CA II Le plasmide d'activation CRISPR (h) offre une approche ciblée et non destructive pour réguler à la hausse l'expression endogène de CA2 sans modifier la séquence d'ADN sous-jacente.
CA II Le plasmide d'activation CRISPR (h) est un système SAM (synergistic activation mediator) à trois plasmides conçu pour une régulation à la hausse hautement efficace et spécifique du locus CA2 dans des lignées cellulaires humaines. Le système s'articule autour d'une Cas9 catalytiquement inactive (dCas9) portant deux mutations inactivantes (D10A et N863A) qui éliminent l'activité nucléase tout en préservant la liaison à l'ADN. Cette dCas9 est fusionnée à VP64, un puissant activateur transcriptionnel, et est co-exprimée avec un gène de résistance à la blasticidine pour la sélection. Le deuxième plasmide code pour la protéine de fusion MS2-p65-HSF1, un complexe activateur secondaire qui agit de concert avec dCas9-VP64, ainsi qu'un gène de résistance à l'hygromycine. Le troisième plasmide code pour un ARN guide (sgRNA) de 20 nt spécifique de la cible, fusionné à deux aptamères d'ARN MS2 qui recrutent le complexe MS2-p65-HSF1 vers le site d'activation, accompagné d'un gène de résistance à la puromycine. Les trois plasmides sont délivrés dans un rapport massique de 1:1:1 pour une expression équilibrée de tous les composants du système.

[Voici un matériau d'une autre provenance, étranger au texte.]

(* ===== verification/Prelude.v ===== *)
(** * m-alloc, verified: a model of the allocator and the theorems that make it correct

    m-alloc is a general-purpose memory allocator in C++.  A handle ([ma::Allocator])
    owns an [AllocatorImpl]; a request is served by one of three tiers according to
    its size (small: size classes behind per-thread caches; medium: boundary-tagged
    blocks in 4 MiB segments; large: one mapping each).  Every block carries a
    16-byte header; guards and alignment put a second header (a shim) in front of
    the user pointer.  Counters and, when configured, tables of live and freed
    pointers are kept on the side.  All the memory comes from [mmap].

    ** The model

    Memory is bytes ([Memory]): mapped pages and the bytes written to them; an access
    outside a mapping or a misaligned word is a [Fault], [std::abort] is [Aborted], a
    loop that exhausts its fuel is [OutOfFuel].  [mmap] and the page size are the class
    [OS]; what POSIX documents of them is the class [OSLaws]; [Platform] has instances.
    A command ([cmd]) is a function of memory; headers, list links and boundary tags are
    read and written where the code reads and writes them.  A program ([Prog.prog])
    is a tree of atomic actions on a component's state and memory - a critical
    section, one atomic access, one system call, one access to memory the thread owns -
    in the order of the code.  Machine integers are [Z] with explicit wrap-around.

    [HeapProp] and [Logic] are the program logic: assertions over byte heaplets with
    the Iris proof mode, and a weakest precondition for total correctness - a command
    that has one neither faults, nor aborts, nor runs out of fuel, whatever other memory
    there is ([hoare], [Prog.phoare]: triples with every frame).

    ** Files, and the code they model

    - [SystemMemory]: SystemMemory.hpp/.cpp ([map], [unmap], [MappedRegion]); [Windows]: the
      other branch of its conditional compilation, as one more [OS].
    - [BlockHeader]: BlockHeader.hpp.  [SizeClassTable]: SizeClassTable.hpp, the lookup table computed.
    - [FreeList]: FreeList.hpp.  [PoolAllocator]: PoolAllocator.hpp/.cpp.
      [ThreadCache]: ThreadCache.hpp/.cpp with its destructor.
    - [SegmentHeap]: SegmentHeap.hpp/.cpp; its proof is in [SegmentTags] (tag words),
      [SegmentModel] (the abstract block map), [SegmentList] and [SegmentBins] (free
      lists), [SegmentBlocks], [SegmentProofs], [SegmentAlloc], [SegmentFree], [SegmentStats].
    - [LargeAllocator]: LargeAllocator.hpp/.cpp.  [StatisticsCollector]: StatisticsCollector.hpp,
      Statistics.hpp.  [DebugLayer]: DebugLayer.hpp.  [Config]: Error.hpp, Config.hpp, Version.hpp.
    - [AllocatorImpl]: AllocatorImpl.hpp/.cpp and CentralState.hpp.  [Tiers] is the interface
      (a class with laws) between it and the two tiers that hand out payloads by
      address; [SmallTier], [RawAlloc] (the tier dispatch refines one allocator of
      blocks), [AllocatorInv] (the invariant), [Allocate], [Deallocate] prove its operations.
    - [Allocator]: Allocator.hpp/.cpp, the handle and its moved-from state; [Facade]: its contracts.
      [StlAllocator], [MemoryResource]: the adapters of those names.
    - [Client]: the abstract specification ([spec_step]) and the refinement; [Usage] and
      [History]: what the counters mean.  [Mappings]: the account of the mapped pages, and
      the destructors ([*_destroy], next to the other operations of each component).
    - Concurrency: [Interleaving] (what a thread must guarantee and may rely on between
      its actions), [SharedInv] (what is true of the shared state between actions),
      [SharedStats], [SharedRaw], [SharedAlloc] (the operations against it), [Concurrent]
      (threads that call the allocator and pass blocks on), [ThreadSafety] (its theorems),
      [StateTypes], [Liveness] and [SharedMappings] (what else holds of every execution).
    - Programs that use the library.  [ProgLogic] is the interface of the two logics of
      programs (alone, and among other threads); [Serving] and [SharedHandle] are the
      handle as such programs see it.  [Adapters]: benchmarks/Adapters.hpp/.cpp, the
      abstract adapter as a class of operations, its contract as a class of laws, and the
      adapter of this library, which keeps them in both logics.  [Runner] and
      [RunnerThreads]: benchmarks/Runner.cpp, proved against the contract.
      [ExampleLoops]: statistics_example.cpp, benchmark_example.cpp and the end of
      benchmarks/main.cpp; [ExamplePrograms]: basic_allocation.cpp, custom_allocator.cpp,
      placement_new.cpp; [StlIntegration]: stl_integration.cpp, over [StdVector] (a vector
      on [StlAllocator], its growth policy a class with laws), [PmrMap] (a map on
      [MemoryResource]: its nodes, in order, on the heap) and [StdString] (strings as a
      class with laws).  [Lifetime]: these programs from the construction of their
      allocator to the end of its scope.
    - Tests.  [TestRules]: a test is a program that answers the conjunction of its checks;
      [UnitTests]: src/tests, the tests of single calls; [TestSuite]: all of them pass.
    - [Components] and [Correctness]: the theorems about the tiers and about the
      allocator, each with an instance; [Findings]: where the code and its
      documentation differ, as closed runs.

    ** The theorems

    - Refinement: whatever the operating system answers, a client that keeps its
      obligations gets only answers the specification allows, in every configuration
      ([Correctness.client_refines]; one step: [client_step]).
    - Every operation on every branch, errors included ([allocate_correct],
      [alignedAllocate_correct], [deallocate_correct], [reallocate_correct],
      [allocationSize_correct], [statistics_exact], [leak_message_correct], and the
      error theorems: double frees, wild pointers, corrupted guards, [abortOnError]).
    - No mapping is lost, and destroying the allocator gives every one back
      ([Mappings.destroy_gives_all_back]); the counters are the history of allocations and
      frees, the peak included ([History.statistics_history]).
    - Concurrency, in every configuration: at every moment of every interleaving of any
      number of threads no call can fault, every answer is one the specification allows,
      blocks are disjoint and keep their bytes ([ThreadSafety.thread_safe]); the counters are
      exact when no call runs ([quiescent_statistics]); calls end under every schedule
      ([calls_terminate]) and every call that is given turns is answered, whatever the
      others do ([Liveness.calls_answered]); the state keeps its types
      ([StateTypes.state_well_typed]); no mapping is lost, and destruction gives all back
      ([SharedMappings.concurrent_destroy]).  With tracking on a free races with the next
      owner of the block ([Findings.freed_between_actions_refused]): there a call about the
      caller's own block may be refused, the block staying as it was, and a refused
      [reallocate] may leave a block to nobody; the theorems say so and nothing more.
    - The benchmarks, over any adapter: they give back what they take and count what they do
      ([Runner.benchmarks_correct]), and their threads, interleaved in any way, leave the
      books balanced ([RunnerThreads.measureMultiThreaded_correct]).  The examples run to their
      end on every system and print what they should ([ExampleLoops.statistics_loop_correct],
      [ExamplePrograms], [Lifetime.stl_integration_correct]; one growth step of a vector is
      [StdVector.push_back_correct]), and their allocators give every mapping back
      ([Lifetime.examples_give_all_back]).  Thirty unit tests pass on every system that
      grants memory ([TestSuite.tests_pass]).
    - The Windows branch maps and unmaps as the POSIX one does, for the regions the allocator
      keeps ([Windows.windows_branch_equivalent]).
    - The tiers: pools, caches, the segment heap's invariant, coalescing, first fit,
      round trips ([Components]); size classes, alignment and page arithmetic at 64 bits.

    ** Bounds and fuel

    [SegmentHeap]'s loops over free lists and segments run on [while_fuel], which allows
    2^64 turns; the proofs give a variant, so the bound is never met.  The
    compare-exchange loop of the peak takes its fuel as an argument: a thread that runs
    alone needs one turn, and under interleaving 2^64 turns are enough, because the peak
    grows with every failed exchange (a [compare_exchange_weak] that fails spuriously is
    not modelled).  [Client.client_run] takes the number of operations.

    ** Not modelled

    - What the live count and the leak report are when frees have raced under tracking:
      any number ([Concurrent.refused]).
    - The allocation failures of the standard containers other than the two the code
      catches ([tlsCaches], the debug tables): [PoolAllocator::runs_], [SegmentHeap::segments_]
      and [LargeAllocator::regions_] grow in [noexcept] functions and would terminate.
    - The error handler's own effects (its calls are recorded), the text written to
      stderr, and the rounding of [double] in the two ratios (exact rationals here).
    - Weak memory: a relaxed atomic access is one atomic action.
    - The clock, the resident set size, the random generators (the sizes they draw are
      arguments) and the adapters of other allocators in the benchmarks, and the time of
      std::malloc that benchmark_example.cpp compares with.
    - Inside the containers: the links and colours of the map's tree (their bytes are part of
      a node), copies and moves of a container and the traits its allocator gives it.
    - The tests about statistics, random and concurrent workloads and containers (their
      operations are under the theorems on histories, interleavings and examples), and the
      one that expects the next small block to be the one just freed; umbrella header.

    This file: machine integers, notations, automation and the lemmas on lists, options
    and integers that the components share. *)

From stdpp Require Export base tactics numbers list gmap sets.
From Stdlib Require Export ZArith Lia.

#[global] Open Scope Z_scope.

(** ** Machine integers

    [std::size_t], [std::uint64_t] and [std::uintptr_t] are 64 bits wide on the
    platforms the program supports; a value is a [Z] in [0, 2^64) and every
    operation that may leave that range is wrapped explicitly. *)

Definition W64 : Z := 2 ^ 64.
Definition wrap64 (x : Z) : Z := x mod W64.
Definition in64 (x : Z) : Prop := 0 ≤ x < W64.
Definition size_max : Z := W64 - 1.

Definition add64 (x y : Z) : Z := wrap64 (x + y).
Definition sub64 (x y : Z) : Z := wrap64 (x - y).
Definition mul64 (x y : Z) : Z := wrap64 (x * y).
(** [~x] on 64 bits. *)
Definition not64 (x : Z) : Z := wrap64 (Z.lnot x).

Infix "+₆₄" := add64 (at level 50, left associativity) : Z_scope.
Infix "-₆₄" := sub64 (at level 50, left associativity) : Z_scope.
Infix "*₆₄" := mul64 (at level 40, left associativity) : Z_scope.

Lemma W64_eq : W64 = 18446744073709551616.
Proof. reflexivity. Qed.

(** [word_lia] unfolds the machine operations and the literal [2^64] and calls
    [lia]; it needs the range facts of the operands in the context. *)
Ltac unfold_words :=
  unfold add64, sub64, mul64, wrap64, in64, size_max in *; rewrite ?W64_eq in *.
Ltac word_lia := unfold_words; lia.

(** [align_lia] proves alignment facts: residues modulo literals. *)
Ltac align_lia := Z.to_euclidean_division_equations; lia.

Lemma wrap64_small x : in64 x → wrap64 x = x.
Proof. intros. unfold wrap64. apply Z.mod_small. done. Qed.
Lemma wrap64_range x : in64 (wrap64 x).
Proof. unfold wrap64, in64. apply Z.mod_pos_bound. done. Qed.
Lemma add64_small x y : in64 (x + y) → add64 x y = x + y.
Proof. apply wrap64_small. Qed.
Lemma sub64_small x y : in64 (x - y) → sub64 x y = x - y.
Proof. apply wrap64_small. Qed.
Lemma mul64_small x y : in64 (x * y) → mul64 x y = x * y.
Proof. apply wrap64_small. Qed.
Lemma not64_small x : in64 x → not64 x = W64 - 1 - x.
Proof.
  intros [??]. unfold not64, wrap64, Z.lnot.
  rewrite <-(Z.mod_add _ 1) by done. rewrite Z.mod_small; lia.
Qed.

Create HintDb words.
#[export] Hint Rewrite wrap64_small add64_small sub64_small mul64_small using (word_lia) : words.
#[export] Hint Resolve wrap64_range : words.
Ltac simpl_words := autorewrite with words.

(** Clearing the low [k] bits of a 64-bit value, as [x & ~(2^k - 1)] does. *)
Lemma land_not64_mask x k :
  in64 x → 0 ≤ k < 64 → Z.land x (not64 (2 ^ k - 1)) = x - x mod 2 ^ k.
Proof.
  intros [Hx0 Hx1] Hk.
  assert (Hp : 0 < 2 ^ k) by lia.
  assert (Hpk : 2 ^ k < W64) by (unfold W64; apply Z.pow_lt_mono_r; lia).
  assert (E : Z.land x (not64 (2 ^ k - 1)) = Z.ldiff x (Z.ones k)).
  { apply Z.bits_inj'. intros i Hi.
    rewrite Z.land_spec, Z.ldiff_spec. unfold not64, wrap64, W64.
    rewrite Z.ones_equiv, <-Z.sub_1_r.
    destruct (decide (i < 64)) as [Hlt|Hge].
    - rewrite Z.mod_pow2_bits_low by lia. by rewrite Z.lnot_spec by lia.
    - rewrite Z.mod_pow2_bits_high by lia.
      rewrite (Z.bits_above_log2 x i); [done|lia|].
      destruct (decide (x = 0)) as [->|]; [simpl; lia|].
      apply Z.log2_lt_pow2; [lia|]. eapply Z.lt_le_trans; [done|].
      unfold W64. apply Z.pow_le_mono_r; lia. }
  rewrite E, Z.ldiff_ones_r by lia.
  rewrite Z.shiftl_mul_pow2, Z.shiftr_div_pow2 by lia.
  pose proof (Z.div_mod x (2 ^ k)). lia.
Qed.

(** [v & mask] tests one bit when [mask] is a power of two. *)
Lemma land_pow2_testbit x k : 0 ≤ k → (Z.land x (2 ^ k) =? 0) = negb (Z.testbit x k).
Proof.
  intros Hk. destruct (Z.testbit x k) eqn:E; simpl.
  - apply Z.eqb_neq. intros H0.
    assert (Z.testbit (Z.land x (2 ^ k)) k = true) as H1.
    { by rewrite Z.land_spec, E, Z.pow2_bits_true by lia. }
    by rewrite H0, Z.bits_0 in H1.
  - apply Z.eqb_eq. apply Z.bits_inj'. intros i Hi. rewrite Z.land_spec, Z.bits_0.
    destruct (decide (i = k)) as [->|]; [by rewrite E|].
    rewrite Z.pow2_bits_false by lia. apply andb_false_r.
Qed.

(** ** Integer ranges as lists *)

Fixpoint zseq (n : nat) (a : Z) : list Z :=
  match n with
  | O => []
  | S n => a :: zseq n (a + 1)
  end.

Lemma elem_of_zseq n a x : x ∈ zseq n a ↔ a ≤ x < a + Z.of_nat n.
Proof.
  revert a. induction n as [|n IH]; intros a; cbn [zseq].
  - split; [by intros ?%not_elem_of_nil|lia].
  - rewrite elem_of_cons, IH. lia.
Qed.
Lemma length_zseq n a : length (zseq n a) = n.
Proof. revert a; induction n; intros; cbn; auto. Qed.

(** Distinct integers of a range are at most as many as the range has. *)
Lemma nodup_range_length l a n :
  NoDup l → (∀ x, x ∈ l → a ≤ x < a + n) → 0 ≤ n → Z.of_nat (length l) ≤ n.
Proof.
  intros Hnd Hl Hn.
  assert (l ⊆+ zseq (Z.to_nat n) a) as Hsub%submseteq_length.
  { apply NoDup_submseteq; [done|]. intros x Hx. apply elem_of_zseq. rewrite Z2Nat.id by done. auto. }
  rewrite length_zseq in Hsub. lia.
Qed.

(** A multiple of a power of two is one of every smaller power. *)
Lemma mod_pow2_le x j k : 0 ≤ j ≤ k → x mod 2 ^ k = 0 → x mod 2 ^ j = 0.
Proof.
  intros Hjk Hx. apply Z.div_exact in Hx; [|lia]. rewrite Hx.
  assert (E : 2 ^ k = 2 ^ (k - j) * 2 ^ j) by (rewrite <-Z.pow_add_r by lia; f_equal; lia).
  rewrite E at 1. rewrite (Z.mul_comm (2 ^ (k - j))), <-Z.mul_assoc, Z.mul_comm. apply Z.mod_mul. lia.
Qed.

Une fois assemblé au locus cible, le complexe SAM se lie à environ 200 pb en amont du site de départ de la transcription CA2, où VP64, p65 et HSF1 agissent de concert pour recruter la machinerie transcriptionnelle et induire une régulation à la hausse de l'expression endogène de CA II. Contrairement à Cas9, qui possède une activité nucléase, dCas9 n'introduit pas de cassures double brin ni ne modifie la séquence génomique, préservant ainsi le locus CA2 natif et permettant l'étude des réponses transcriptionnelles dépendantes de CA II au niveau du locus endogène, ce qui en fait un outil précieux pour les études fonctionnelles, l'identification de gènes cibles et la modélisation de la restauration de la voie CA II dans les cellules tumorales présentant une expression de CA2 silencée ou réduite.
Réservé à la recherche. N'est pas destiné à un usage diagnostique ou thérapeutique.